Viewing 6 posts - 81 through 86 (of 86 total)
  • Renault Zoe – how much?!
  • molgrips
    Free Member

    Of course there are other reasons than cost. If no-one buys these cars then they won’t succeed and they’ll never get cheaper, they’ll never become accepted and we won’t end up with infrastructure for them.

    aracer
    Free Member

    Of course, but it’s quite a big issue for most people.

    withersea
    Free Member

    Anyone know what insurance costs are like.

    Miss Withersea with learn to drive next year, so will need to chop in the boy racer fiesta for something more insurable for a 17 year old.

    A quick Google for costs indicates insurance costs are likely to be higher, but I’d like to hear from those who have an electric car.

    phiiiiil
    Full Member

    Educator: feel free to continue the electroauto anecdotes; our Zoe should turn up at the beginning of September and I’m SO EXCITED

    Our (car sharing, natch) way to work involves a lot of roundabouts and I can’t stand all the ending up at the same speed after having used all your forward motion to heat up the world a bit.

    Edukator
    Free Member

    Insurance is around 330e, I can’t remember exactly. That’s fully comp with windscreen and light cover and a 19 year old driver with only 700e excess for him. In France where insuraance is usually more expensive. That’s the cheapest car I’ve ever insured. Make sure they include the leased battery if you lease it.

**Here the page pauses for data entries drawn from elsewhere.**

(** * YouTranser / EyerLib: the transcode core, embedded and checked

    The development follows the C++ sources:
    - [EyerAVReader::Read]            (packet reading and pts normalisation),
    - [EyerAVEncoder::Init]           (per-codec encoder set-up),
    - [EyerAVTranscode::Transcode]    (interleaved audio/video transcode run),
    - [YouTransMainWindow::StartTranscodeClickListenerInternal]
                                      (bounded start of prepared tasks),
    - [YouTranscoderParams::ParseJson], [ToJson]
                                      (the configuration as JSON),
    - [EyerTime::Milliseconds_to_time] (a time of day as text).

    Conventions.  C++ [int], [long] and [int64_t] values are integers in [Z];
    the only place where 64-bit wrap-around can occur on well-formed input
    (subtracting a start time) writes it out with [wrap64].  The [double]s
    of the video clock (the duration of the video stream, the frame rate,
    the time of a frame and its time stamp) are IEEE 754 binary64 numbers,
    [spec_float] with the operations of the Standard Library at precision 53
    and exponent bound 1024, rounding to nearest even.  The limit of a burst
    is a multiple of 0.5, which a [double] holds exactly; it is kept as the
    rational in [Q], and so is the audio clock [audioOffset / 44100], whose
    comparison with the limit comes out the same.  The codec library (FFmpeg)
    and the classes whose sources are not available are collaborators: their
    answers are fields of a record that every definition takes as an
    argument.

    Part I holds the definitions, Part II the lemmas and theorems. *)

From Stdlib Require Import String Ascii DecimalString SpecFloat ZArith QArith
  Qround Qpower List Bool Lia Lqa.
Import ListNotations.

Local Open Scope Z_scope.

(* ===================================================================== *)
(** * Part I: definitions                                                 *)
(* ===================================================================== *)

(** ** Values shared with the codec library *)

Module AV.

(** [AV_NOPTS_VALUE] is [((int64_t)UINT64_C(0x8000000000000000))]. *)
Definition AV_NOPTS_VALUE : Z := - 2 ^ 63.

(** Two's complement reduction of an integer to [int64_t]. *)
Definition wrap64 (z : Z) : Z := (z + 2 ^ 63) mod 2 ^ 64 - 2 ^ 63.

Record AVRational := mkRational { num : Z; den : Z }.

Record AVPacket := mkPacket {
  pts : Z;
  dts : Z;
  duration : Z;
  stream_index : Z
}.

Definition set_pts (v : Z) (p : AVPacket) : AVPacket :=
  {| pts := v; dts := dts p; duration := duration p;
     stream_index := stream_index p |}.

(** [EyerAVPacket::SetStreamIndex]. *)
Definition SetStreamIndex (streamIndex : Z) (p : AVPacket) : AVPacket :=
  {| pts := pts p; dts := dts p; duration := duration p;
     stream_index := streamIndex |}.

(** [av_q2d]: the rational as a real number. *)
Definition av_q2d (a : AVRational) : Q := inject_Z (num a) / inject_Z (den a).

(** Modelled from the spec: time stamps are rescaled between time bases
    with symmetric rounding (section 4.3, step 2).  The library routine
    behind [EyerAVPacket::RescaleTs], [av_rescale_q], is not part of the
    sources; this is its round-to-nearest, halves away from zero, form,
    with the library's answer [INT64_MIN] for an unusable time base. *)
Definition av_rescale_q (a : Z) (bq cq : AVRational) : Z :=
  let b := num bq * den cq in
  let c := num cq * den bq in
  if (c <=? 0) || (b <? 0) then - 2 ^ 63
  else if 0 <=? a then (a * b + c / 2) / c
  else - ((- a * b + c / 2) / c).

(** [EyerAVPacket::RescaleTs], that is [av_packet_rescale_ts]: [pts] and
    [dts] are rescaled unless unset, [duration] when positive.  The
    rescaling of one value is the argument [rescale]. *)
Definition RescaleTs (rescale : Z -> AVRational -> AVRational -> Z)
    (codecTimebase streamTimebase : AVRational) (p : AVPacket) : AVPacket :=
  {| pts := if pts p =? AV_NOPTS_VALUE then pts p
            else rescale (pts p) codecTimebase streamTimebase;
     dts := if dts p =? AV_NOPTS_VALUE then dts p
            else rescale (dts p) codecTimebase streamTimebase;
     duration := if 0 <? duration p
                 then rescale (duration p) codecTimebase streamTimebase
                 else duration p;
     stream_index := stream_index p |}.

End AV.

(** ** EyerAVReader: reading packets *)

Module Reader.
Import AV.

Record AVStream := mkStream {
  start_time : Z;
  time_base : AVRational
}.

(** [piml->formatCtx]: the streams of the container and the packets that
    [av_read_frame] has not returned yet. *)
Record AVFormatContext := mkFormatCtx {
  streams : list AVStream;
  unread : list AVPacket
}.

(** [EyerAVPacket]: the library packet and the cached time in seconds. *)
Record EyerAVPacket := mkEyerPacket {
  packet : AVPacket;
  secPTS : Q
}.

Definition AVERROR_EOF : Z := -541478725.

(** [av_read_frame]: 0 and the next packet, or a negative code. *)
Definition av_read_frame (ctx : AVFormatContext)
    : Z * AVFormatContext * option AVPacket :=
  match unread ctx with
  | [] => (AVERROR_EOF, ctx, None)
  | p :: rest => (0, {| streams := streams ctx; unread := rest |}, Some p)
  end.

(** [streams[streamIndex]]; indexing outside the array is undefined. *)
Definition stream_at (ctx : AVFormatContext) (streamIndex : Z)
    : option AVStream :=
  if streamIndex <? 0 then None
  else nth_error (streams ctx) (Z.to_nat streamIndex).

(** [int EyerAVReader::Read(EyerAVPacket * packet)].
    The result is the return code, the reader and the caller's packet;
    [None] stands for undefined behaviour (stream index out of range). *)
Definition Read_ptr (ctx : AVFormatContext) (pkt : EyerAVPacket)
    : option (Z * AVFormatContext * EyerAVPacket) :=
  match av_read_frame ctx with
  | (ret, ctx', Some p) =>
      let streamIndex := stream_index p in
      match stream_at ctx' streamIndex with
      | None => None
      | Some st =>
          let start_time := start_time st in
          let p' := set_pts (wrap64 (pts p - start_time)) p in
          let pts := pts p' in
          Some (ret, ctx',
                {| packet := p';
                   secPTS := inject_Z pts * av_q2d (time_base st) |})
      end
  | (ret, ctx', None) => Some (ret, ctx', pkt)
  end.

(** [int EyerAVReader::Read(EyerAVPacket & packet)]. *)
Definition Read_ref (ctx : AVFormatContext) (pkt : EyerAVPacket)
    : option (Z * AVFormatContext * EyerAVPacket) :=
  match av_read_frame ctx with
  | (ret, ctx', Some p) =>
      let streamIndex := stream_index p in
      match stream_at ctx' streamIndex with
      | None => None
      | Some st =>
          let start_time := start_time st in
          let p' := if negb (start_time =? AV_NOPTS_VALUE)
                    then set_pts (wrap64 (pts p - start_time)) p
                    else p in
          let pts := pts p' in
          Some (ret, ctx',
                {| packet := p';
                   secPTS := if negb (pts =? AV_NOPTS_VALUE)
                             then inject_Z pts * av_q2d (time_base st)
                             else secPTS pkt |})
      end
  | (ret, ctx', None) => Some (ret, ctx', pkt)
  end.

(** [EyerSmartPtr<EyerAVPacket> EyerAVReader::Read(int & ret)]: a fresh
    packet handed to the pointer variant. *)
Definition Read_smart (ctx : AVFormatContext) (fresh : EyerAVPacket)
    : option (Z * AVFormatContext * EyerAVPacket) :=
  Read_ptr ctx fresh.

(** The three variants of [Read]. *)
Inductive ReadVariant := ByReference | ByPointer | BySmartPtr.

Definition Read (v : ReadVariant) :=
  match v with
  | ByReference => Read_ref
  | ByPointer => Read_ptr
  | BySmartPtr => Read_smart
  end.

(** What section 4.1 asks of a packet that was read: start time taken
    off when the stream defines one, [pts] untouched otherwise. *)
Definition normalised_pts (st : AVStream) (raw : Z) : Z :=
  if start_time st =? AV_NOPTS_VALUE then raw
  else wrap64 (raw - start_time st).

(** A one-stream file without a start time, holding one packet. *)
Definition file_without_start_time : AVFormatContext :=
  {| streams := [ {| start_time := AV_NOPTS_VALUE;
                     time_base := mkRational 1 1000 |} ];
     unread := [ mkPacket 1000 1000 40 0 ] |}.

Definition blank_packet : EyerAVPacket :=
  {| packet := mkPacket AV_NOPTS_VALUE AV_NOPTS_VALUE 0 0; secPTS := 0%Q |}.



(** [AV_TIME_BASE], the time stamps per second of [formatCtx->duration]. *)
Definition AV_TIME_BASE : Z := 1000000.

(** [double EyerAVReader::GetDuration()]: [formatCtx->duration /
    AV_TIME_BASE], a division of integers, converted to [double]. *)
Definition GetDuration (duration : Z) : Q :=
  inject_Z (Z.quot duration AV_TIME_BASE).

(** A file of two streams, the first starting at 900 (in 1/1000), the
    second without a start time (in 1/44100), and three packets. *)
Definition two_stream_file : AVFormatContext :=
  {| streams := [ {| start_time := 900; time_base := mkRational 1 1000 |};
                  {| start_time := AV_NOPTS_VALUE;
                     time_base := mkRational 1 44100 |} ];
     unread := [ mkPacket 900 900 40 0; mkPacket 0 0 1024 1;
                 mkPacket 940 940 40 0 ] |}.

    Electroauto anecdote #4: we drove through the massif central really slowly taking in the sights, the range at the next recharge was 406km, so 400km is possible if you drive between 50 and 75kmh on roads with lots of speed limits and very little traffic. Otherwise it would be plain anti-social.

    andytherocketeer
    Full Member

    Something to do with German company car taxation being favourable towards expensive fast saloons.

    German taxes favour electric company cars says the German standing next to me.

    Company car tax is based on 1% of the gross list price of the car, so electro were at a disadvantage, since leccy car list prices were typically higher for an equivalent spec car. But then there’s a bodge to give up to €10k deduction from that list price for leccy cars.
    Charging cars on employers premises is essentially a tax free perk, but surely that must be relatively peanuts? (haven’t the foggiest how much it would cost to charge a Zoe or i3 with typical commuting miles).

    Annual car tax is so low it’s not even worth writing home about. Mine is an excruciatingly painful €121 per year. And for a hypothetical 3.5l Euro6 petrol engined Audi that I came up with, the tax was a whopping €1 more. I think leccy car tax would be €45/yr, but exempt for 5 years. Huge saving.

    It’ll need a lot more incentive than that and a lot more improvement on infrastructure to get me to swap to leccy. I’d spend more on Europcar for those long trips to Alps for ski/MTB trips than I’d save on tax.

    My prediction is that the banning of Euro3 cars from the emissions zones is the incentive that will prompt me to change my car. And its replacement will be petrol.